### Data for this task

(* ===== verification/ClusterExamples.v ===== *)
(** * A cluster of a database and a proxy

    The topology provisions the database before the proxy and terminates them in
    the opposite order. *)

From S2P Require Import Prelude GoLib Graph GraphFacts Workloads InstanceUtil Samples ObjectTree PlanBuilder GraphClient GraphClientFacts Component Sharding ComponentExamples ShardingFacts ShardingTheorems Cluster ClusterComp ClusterCompFacts ClusterDef ClusterOrder ClusterMerge ClusterStatus ClusterStatusFacts ClusterDeletion ClusterDeletionFacts.
From Stdlib Require Import Ascii.

(** ** Shards of a concrete sharding

    A sharding of three shards, one of them of a template, with a running, an
    offline and a deleted shard.  The first random identifier is taken. *)

Definition shard_spec : ClusterComponentSpec := {|
  ccs_Name := ""; ccs_ComponentDef := "db"; ccs_ServiceVersion := "1.0"; ccs_Labels := None;
  ccs_Annotations := None; ccs_Env := None; ccs_Replicas := 2; ccs_SchedulingPolicy := None;
  ccs_Resources := no_resources; ccs_VolumeClaimTemplates := None; ccs_Configs := []; ccs_Instances := None;
  ccs_FlatInstanceOrdinal := false; ccs_OfflineInstances := []; ccs_Stop := None; ccs_Rest := "" |}.

Definition big_template : ShardTemplate := {|
  stp_Name := "big"; stp_ShardingDef := None; stp_Shards := Some 1%Z; stp_ShardIDs := [];
  stp_ServiceVersion := None; stp_CompDef := None; stp_Labels := None; stp_Annotations := None;
  stp_Env := None; stp_Replicas := Some 3%Z; stp_SchedulingPolicy := None; stp_Resources := None;
  stp_VolumeClaimTemplates := None; stp_Instances := None; stp_FlatInstanceOrdinal := None |}.

Definition a_sharding (shards : Z) : ClusterSharding := {|
  csh_Name := "sh"; csh_ShardingDef := ""; csh_Shards := shards; csh_Template := shard_spec;
  csh_ShardTemplates := [big_template]; csh_Offline := ["c-sh-off"] |}.

Definition named_component (name : string) (labs : labels) (deleted : option Z) : Component := {|
  co_Meta := (let m := sample_meta name labs in {|
    om_Name := om_Name m; om_Namespace := om_Namespace m; om_UID := om_UID m; om_Generation := om_Generation m;
    om_Labels := om_Labels m; om_Annotations := om_Annotations m; om_Finalizers := om_Finalizers m;
    om_OwnerReferences := om_OwnerReferences m; om_DeletionTimestamp := deleted |});
  co_CompDef := "db"; co_Replicas := 2; co_TerminationPolicy := "Delete"; co_Spec := component_spec;
  co_Status := {| cst_ObservedGeneration := 1; cst_Conditions := []; cst_Phase := "Running"; cst_Message := None |} |}.

Definition big_labels : labels := {[ KBAppShardTemplateLabelKey := "big" ]}.

Definition live_shards : list Component :=
  [named_component "c-sh-aaa" ∅ None; named_component "c-sh-off" ∅ None;
   named_component "c-sh-big" big_labels None; named_component "c-sh-del" ∅ (Some 7%Z)].

Definition drawn (i : nat) : string := default "zzz" (["off"; "new"] !! i).

Definition three_shards : template_shards :=
  {[ "" := [spec_with_name shard_spec "sh-aaa"; spec_with_name shard_spec "sh-new"];
     "big" := [spec_with_name (mergeWithTemplate (a_sharding 3) big_template) "sh-big"] ]}.

(** The identifier of the offline shard is drawn first, and skipped. *)
Lemma three_shards_built : buildShardingCompSpecs drawn "c" (a_sharding 3) live_shards = Ok three_shards.
Proof. vm_compute. reflexivity. Qed.

Lemma live_shards_ok shards :
  (0 <= shards < 2^31)%Z → sharding_ok "c" (a_sharding shards) live_shards.
Proof.
  intros Hs. pose proof (bool_decide_eq_true_1 (sharding_ok "c" (a_sharding 3) live_shards) eq_refl) as [].
  by split.
Qed.

Lemma shards_exact_witness :
  Z.of_nat (length (all_shards three_shards)) = 3%Z ∧ NoDup (full "c" <$> all_shards three_shards).
Proof.
  destruct (shards_exact drawn "c" (a_sharding 3) live_shards three_shards) as (Hn & _ & Hd & _).
  - apply live_shards_ok. lia.
  - exact three_shards_built.
  - by split.
Defined.

Lemma shards_kept_witness : "c-sh-big" ∈ full "c" <$> [spec_with_name (mergeWithTemplate (a_sharding 3) big_template) "sh-big"].
Proof.
  refine (proj1 (shards_kept drawn "c" (a_sharding 3) live_shards three_shards "big" _ _ three_shards_built eq_refl)
    _ (named_component "c-sh-big" big_labels None) _).
  - apply live_shards_ok. lia.
  - vm_compute. lia.
  - apply list_elem_of_filter. split; [apply (bool_decide_eq_true_1 _); vm_compute; reflexivity|]. right. right. left.
Defined.

(** The next reconciliation: the components of the shards run, the deleted one is
    still there, and the offline one is being deleted. *)
Definition next_shards : list Component :=
  [named_component "c-sh-new" ∅ None; named_component "c-sh-aaa" ∅ None; named_component "c-sh-off" ∅ (Some 8%Z);
   named_component "c-sh-big" big_labels None; named_component "c-sh-del" ∅ (Some 7%Z)].

Lemma shards_stable_witness :
  ∃ m', buildShardingCompSpecs (λ _, "off") "c" (a_sharding 3) next_shards = Ok m' ∧
    ∀ t, option_Forall2 Permutation (m' !! t) (three_shards !! t).
Proof.
  apply (shards_stable drawn (λ _, "off") "c" (a_sharding 3) live_shards next_shards three_shards).
  - apply live_shards_ok. lia.
  - exact three_shards_built.
  - apply (bool_decide_eq_true_1 _). vm_compute. reflexivity.
  - unfold runs. apply (bool_decide_eq_true_1 _). vm_compute. reflexivity.
Defined.

Definition topology_component (name : string) : ClusterTopologyComponent :=
  {| tc_Name := name; tc_CompDef := name; tc_Template := None |}.

Definition a_topology : ClusterTopology := {|
  tp_Name := "full"; tp_Components := topology_component <$> ["proxy"; "db"]; tp_Shardings := [];
  tp_Orders := Some {| tor_Provision := ["db"; "proxy"]; tor_Terminate := ["proxy"; "db"]; tor_Update := [] |};
  tp_Default := true |}.

Definition a_definition : ClusterDefinition := {|
  cd_Meta := sample_meta "def" ∅; cd_Topologies := [a_topology]; cd_ObservedGeneration := 1; cd_Phase := "Available" |}.

Definition cluster_meta (deleted : option Z) : ObjectMeta := {|
  om_Name := "c"; om_Namespace := "ns"; om_UID := "uid"; om_Generation := 1; om_Labels := ∅;
  om_Annotations := ∅; om_Finalizers := []; om_OwnerReferences := []; om_DeletionTimestamp := deleted |}.

Definition two_specs : list ClusterComponentSpec := spec_with_name shard_spec <$> ["db"; "proxy"].

Definition a_cluster (deleted : option Z) : Cluster := {|
  cl_Meta := cluster_meta deleted; cl_ClusterDef := "def"; cl_Topology := "full"; cl_TerminationPolicy := "Delete";
  cl_ComponentSpecs := two_specs; cl_Shardings := []; cl_SchedulingPolicy := None; cl_SpecRest := "";
  cl_Status := {| cls_ObservedGeneration := 1; cls_Phase := "Creating"; cls_Components := None;
    cls_Shardings := None; cls_Conditions := [] |} |}.

Definition a_context (deleted : option Z) : clusterTransformContext := {|
  tx_Cluster := a_cluster deleted; tx_OrigCluster := a_cluster deleted; tx_clusterDef := Some a_definition;
  tx_components := two_specs; tx_shardings := []; tx_shardingComps := ∅; tx_shardingCompsWithTpl := ∅;
  tx_annotations := ∅ |}.

(** The components that exist. *)
Definition cluster_env (comps : list Component) : ClusterEnv := {|
  cle_GetComponent := λ ns name,
    match list_find (λ c, om_Namespace (co_Meta c) = ns ∧ co_Name c = name) comps with
    | Some (_, c) => Ok c | None => Fail NotFound end;
  cle_ListComponents := λ ns ls,
    Ok (filter (λ c, om_Namespace (co_Meta c) = ns ∧ ls ∪ co_Labels c = co_Labels c) comps);
  cle_ListSidecarDefinitions := Ok []; cle_BuildSchedulingPolicy := λ p q, Ok (match p with Some _ => p | None => q end);
  cle_addPodAntiAffinity := λ p _, default {| sp_SchedulerName := ""; sp_NodeSelector := ∅; sp_NodeName := "";
    sp_Affinity := None; sp_Tolerations := []; sp_TopologySpreadConstraints := [] |} p;
  cle_copied := λ _ _, no_copied_fields; cle_names := id_enum; cle_templates := id_enum; cle_sidecars := id_enum;
  cle_orders := sample_graph_orders |}.

Definition of_cluster (name : string) : Component :=
  named_component ("c-" +:+ name) (GetCompLabels "c" name ∅) None.

Definition cluster_graph (deleted : option Z) : clu :=
  match graph_Root sample_graph_orders empty_graph (Some (CLCluster (a_cluster deleted)))
          (CLCluster (a_cluster deleted)) (Some STATUS) with
  | Ok g => g
  | Fail _ => empty_graph
  end.

Lemma cluster_graph_ok deleted : rooted (cluster_graph deleted) ∧
  g_objs (cluster_graph deleted) = [{| gv_Obj := CLCluster (a_cluster deleted);
    gv_OriObj := Some (CLCluster (a_cluster deleted)); gv_Action := Some STATUS;
    gv_ClientOpt := ""; gv_PropagationPolicy := "" |}].
Proof.
  unfold cluster_graph.
  destruct (graph_Root_empty sample_graph_orders (Some (CLCluster (a_cluster deleted))) (CLCluster (a_cluster deleted))
    (Some STATUS) ltac:(done)) as (g & -> & Hg & _ & Ho). done.
Qed.

(** ** Order *)

Lemma a_topology_staged : staged a_topology ["db"; "proxy"].
Proof.
  split.
  - apply (bool_decide_eq_true_1 _). reflexivity.
  - vm_compute. apply perm_swap.
  - intros c Hc. apply list_elem_of_fmap in Hc as (n & -> & _). done.
Qed.

Lemma ordered_stages_witness :
  ∃ l, clusterOrderedOrder_ordered a_topology ["db"; "proxy"] ["proxy"; "db"] = Ok l ∧ l ≡ₚ ["proxy"; "db"].
Proof.
  destruct (ordered_stages a_topology ["db"; "proxy"] a_topology_staged ["proxy"; "db"]) as (l & Hl & Hp & _).
  - apply (bool_decide_eq_true_1 _). reflexivity.
  - intros n Hn. exact Hn.
  - by exists l.
Defined.

Definition both : gset string := {[ "db"; "proxy" ]}.

(** Nothing exists: the database is created and the proxy has to wait. *)
Definition provision_run : clu * res clu_err unit :=
  handleCompNShardingInOrder both
    (newOrderedHandler (H := cluster_env []) (a_context None) a_topology ["db"; "proxy"] createOp None)
    (cluster_graph None).

Lemma provision_run_waits :
  (λ v, (om_Name (clu_meta (gv_Obj v)), gv_Action v)) <$> g_objs provision_run.1 =
    [("c", Some STATUS); ("c-db", Some CREATE)] ∧
  provision_run.2 = Fail (CluDelayed "retry later: proxy are not ready").
Proof. split; vm_compute; reflexivity. Qed.

Lemma provision_in_order_witness :
  ∃ dn rest g1, ["db"; "proxy"] = dn ++ rest ∧
    in_order (stage_ready (H := cluster_env []) (a_context None) a_topology ["db"; "proxy"] false)
      (handle (H := cluster_env []) (a_context None) createOp None) (cluster_graph None) dn g1.
Proof.
  destruct (provision_in_order (H := cluster_env []) (a_context None) a_topology ["db"; "proxy"] createOp false None both
    (cluster_graph None) provision_run.1 provision_run.2) as [(Hl & _)|(dn & rest & g1 & Ho & Hi & _)].
  - by left.
  - apply cluster_graph_ok.
  - apply (bool_decide_eq_true_1 _). reflexivity.
  - apply surjective_pairing.
  - exfalso. apply Hl. reflexivity.
  - exists dn, rest, g1. by split.
Defined.

(** Both exist: the proxy is deleted and the database has to wait. *)
Definition existing : list Component := of_cluster <$> ["db"; "proxy"].

Definition terminate_run : clu * res clu_err unit :=
  handleCompNShardingInOrder both
    (newOrderedHandler (H := cluster_env existing) (a_context (Some 9%Z)) a_topology ["proxy"; "db"] deleteOp None)
    (cluster_graph (Some 9%Z)).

######

Task to carry out –
Each line from the beginning of the entries to the line with "stp_ServiceVersion := None;" must be repeated exactly, with both end lines kept and no other lines given.

Response below –
(* ===== verification/ClusterExamples.v ===== *)
(** * A cluster of a database and a proxy

    The topology provisions the database before the proxy and terminates them in
    the opposite order. *)

From S2P Require Import Prelude GoLib Graph GraphFacts Workloads InstanceUtil Samples ObjectTree PlanBuilder GraphClient GraphClientFacts Component Sharding ComponentExamples ShardingFacts ShardingTheorems Cluster ClusterComp ClusterCompFacts ClusterDef ClusterOrder ClusterMerge ClusterStatus ClusterStatusFacts ClusterDeletion ClusterDeletionFacts.
From Stdlib Require Import Ascii.

(** ** Shards of a concrete sharding

    A sharding of three shards, one of them of a template, with a running, an
    offline and a deleted shard.  The first random identifier is taken. *)

Definition shard_spec : ClusterComponentSpec := {|
  ccs_Name := ""; ccs_ComponentDef := "db"; ccs_ServiceVersion := "1.0"; ccs_Labels := None;
  ccs_Annotations := None; ccs_Env := None; ccs_Replicas := 2; ccs_SchedulingPolicy := None;
  ccs_Resources := no_resources; ccs_VolumeClaimTemplates := None; ccs_Configs := []; ccs_Instances := None;
  ccs_FlatInstanceOrdinal := false; ccs_OfflineInstances := []; ccs_Stop := None; ccs_Rest := "" |}.

Definition big_template : ShardTemplate := {|
  stp_Name := "big"; stp_ShardingDef := None; stp_Shards := Some 1%Z; stp_ShardIDs := [];
  stp_ServiceVersion := None; stp_CompDef := None; stp_Labels := None; stp_Annotations := None;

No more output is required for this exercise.